With a bunch of different names behind it and with Togolese registration, according to the paintwork on its stern, another of the Southern Ocean’s rogue fishing vessels has finally been apprehended, and not for the first time.
Currently known as STS-50 and a well-known poacher of Patagonian toothfish in Antarctic waters, it has also been known as Ayda, Sea Breez 1 and Andrey Dolgov at various times, and has been both black-listed by CCAML and the subject of an Interpol purple notice.
A few days ago the Indonesian Navy finally caught up with STS-50 after a game of cat-and-mouse that has taken it across the Indian Ocean since it slipped away from custody in Mozambique a month ago.

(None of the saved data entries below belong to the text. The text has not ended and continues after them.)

(** [/^\d{4}-\d{2}-\d{2}$/] *)
Definition re_ymd (s : string) : bool :=
  match split "-" s with
  | [a; b; c] =>
    all_digits a && all_digits b && all_digits c
    && (String.length a =? 4)%nat && (String.length b =? 2)%nat
    && (String.length c =? 2)%nat
  | _ => false
  end.

(** What [parseExcelDate] can be given: a cell, or a Date object. *)
Inductive jsval : Type :=
  | VCell (c : cell)
  | VDate (d : jsdate).

Section ParseExcelDate.

Variable h : host.

(** [new Date(year, month, day)]: the fields are local time; a year in
    0..99 stands for 1900 + year; a [NaN] field gives Invalid Date. *)
Definition Date_of_fields (year month day : number) : jsdate :=
  match year, month, day with
  | Dec ym ye, Dec mm me, Dec dm de =>
    let y := truncate ym ye in
    let yr := if (0 <=? y) && (y <=? 99) then 1900 + y else y in
    TimeClip (UTC h (MakeDay yr (truncate mm me) (truncate dm de) * msPerDay))
  | _, _, _ => InvalidDate
  end.

(** The branch [typeof value === 'number'] of [parseExcelDate]. *)
Definition excelDate (value : number) : jsdate :=
  Date_of_number (mul_const (mul_const (sub_const value 25569) 86400) 1000).

(** The branch [typeof value === 'string'] of [parseExcelDate]. *)
Definition parse_date_string (value : string) : option jsdate :=
  let trimmedValue := trim value in
  let date := Date_parse h trimmedValue in
  if is_valid date then Some date
  else
    let dmy :=
      if re_dmy trimmedValue then
        match split "/" trimmedValue with
        | [p0; p1; p2] =>
          let day := parseInt p0 in
          let month := parseInt p1 in
          let year := parseInt p2 in
          Date_of_fields year (sub_const month 1) day
        | _ => InvalidDate
        end
      else InvalidDate in
    if is_valid dmy then Some dmy
    else if re_ymd trimmedValue then
      let date := Date_parse h trimmedValue in
      if is_valid date then Some date else None
    else None.

(** [parseExcelDate(value)]; [None] is [null]. *)
Definition parseExcelDate (value : jsval) : option jsdate :=
  match value with
  | VDate d => Some d
  | VCell c =>
    if negb (truthy c) then None
    else match c with
         | CNum n =>
           let d := excelDate n in
           if is_valid d then Some d else None
         | CStr s => parse_date_string s
         | _ => None
         end
  end.

End ParseExcelDate.

End JsDate.

(* ===================================================================== *)
(** ** The relational store                                                *)
(* ===================================================================== *)

Module Pg.
Import JsString JsNumber JsValue JsDate.
Local Open Scope Z_scope.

Since then a tracking operation involving Fish-i Africa, Interpol’s Project Scale, the Fusion Centers in Madagascar and Singapore, Sea Shepherd, the United Republic of Tanzania and the Republic of Indonesia has been in progress. From East Africa, STS-50 was tracked through Seychelles waters by Sea Shepherd and the Tanzanian Navy that was not able to carry out a boarding outside national waters. The fugitive’s course indicated Indonesia as a destination and information passed by Interpol to the Indonesian authorities made it possible to intercept the vessel sixty nautical miles off south-eastern Weh Island.
STS-50 is reported to be stateless in spite of its apparent Togo registration and to have been carrying a crew of 14 Indonesian and six Russian nationals, as well as having six hundred 50 metre gill nets on board.
In accordance with UNCLOS, as STS-50 is a stateless vessel, Indonesia has the authority to impound the vessel, and either find a use for it or destroy it.